Les Russes du xixe siècle ont adapté à leur caractère et à leur goût national la formule du poème symphonique, sans d’ailleurs en conserver toujours le titre. Négligeant cet idéalisme qui en faisait chez Liszt le principe et le ressort, ils l’ont mis au service de la fantasmagorie populaire où voisinent légendes, féerie, sabbat, avec la richesse de leur coloris orchestral, tantôt cru et tantôt chatoyant, comme sont en Russie les bois peints ou les cotonnades bariolées de Nijni-Novgorod, le scintillement des émaux ou les paillettes des brocarts orientaux.

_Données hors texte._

(** * KP_PTPN cost module: period/column resolution, cell coercion, coverage

    A shallow embedding of the cost-report engine of the repository:

    - [modules/cost/excel_reader.py]   (class [ExcelReader])
    - [modules/cost/column_detector.py] (class [ColumnDetector])
    - [modules/cost/validator.py]
    - [modules/cost/config.py]         (class [ConfigLoader], the lookups)
    - [modules/cost/data_processor.py] (class [DataProcessor])
    - [web/routes/cost.py]             (the period string and the
      validation step of [convert])

    Python values are modelled as follows.  [int] is [Z].  [float] is IEEE
    binary64, given by the Standard Library's executable [spec_float] with
    precision 53 and maximal exponent 1024.  [str] is [string], the bytes
    of the UTF-8 encoding of the text.  [replace], [find] and [in] are
    written out on them.  The operations that consult the Unicode tables
    ([lower], [upper], [strip], the class [\d], the digits and white space
    of [int], [float] and [strptime]) are written out in [Py] as they act
    on ASCII text, bytes above 127 being left alone; where a property is
    stated of every text, they are parameters instead
    ([ExcelReader.Unicode]).  A [dict] is a
    [gmap], a [set] is a [gset].  An exception is a value of [exn]; a
    function that may raise returns [result]. *)

From Stdlib Require Import ZArith String Ascii List SpecFloat DecimalString.
From stdpp Require Import gmap strings list fin_maps sorting.

Local Open Scope string_scope.
Local Open Scope Z_scope.

(** ** Exceptions *)

(** The exception classes the modelled code raises or catches. *)
Inductive exn_class :=
  | ValueError
  | TypeError
  | AttributeError
  | OverflowError.

(** The text of an exception, kept as the data its f-string is built from. *)
Inductive message :=
  (** "No period headers found at row {row}" *)
  | NoPeriodHeaders (row : Z)
  (** "No REAL/RKAP headers found at row {row}" *)
  | NoTypeHeaders (row : Z)
  (** "Failed to parse Excel headers: {e}" *)
  | HeaderParseFailed (e : message)
  (** "Period {year}-{month:02d} not found in Excel! Available: ..." with the
      (year, month) pairs joined after "Available:" *)
  | PeriodNotFound (year month : Z) (available : list (Z * Z))
  (** "Failed to detect columns: {', '.join(missing)}. ..." *)
  | ColumnsNotDetected (missing : list string)
  (** "Invalid period format: '{period}'. ..." *)
  | InvalidPeriodFormat (period : string)
  (** a message of the Python runtime or of openpyxl *)
  | Builtin (text : string).

Record exn := Exception { exn_cls : exn_class; exn_msg : message }.

Inductive result (A : Type) :=
  | Ok (a : A)
  | Raise (e : exn).
Arguments Ok {A} a.
Arguments Raise {A} e.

Balakirev a donné le modèle du genre dans Thamar, qui porte bien le titre de « poème symphonique » et une dédicace significative à Liszt. Il y chante, d’après Lermontov, les maléfices d’une Loreley slave. Du haut de sa tour, dominant un défilé du fleuve Terek, la reine Thamar, « belle comme un ange, méchante comme un démon », attire les chevaliers errants, qu’elle précipite ensuite dans les flots. Les séductions, d’abord caressantes, de la sirène agissent par un thème au rythme souple, balancé, aux ondulations mélodiques subtiles et raffinées, qui peu à peu s’anime, s’échauffe, prenant une puissance de tourbillon où s’enfle aussi le fleuve complice, prêt à engloutir le chevalier pris au piège, avant qu’alors ses flots ne s’apaisent et que le gouffre repu ne retrouve son sommeil immobile de secret linceul. Associant ainsi les sortilèges de la reine aux mouvements du fleuve, Thamar n’est pas seulement une page précieuse par l’expression de ses thèmes, l’éclat de ses timbres, le progrès de ses rythmes et de ses sonorités, avant le retour au silence funèbre : on y trouve bien les suggestions et l’unité d’un poème. Sadko et Shéhérazade de Rimsky-Korsakov lui devront beaucoup et la Péri de Paul Dukas quelque chose.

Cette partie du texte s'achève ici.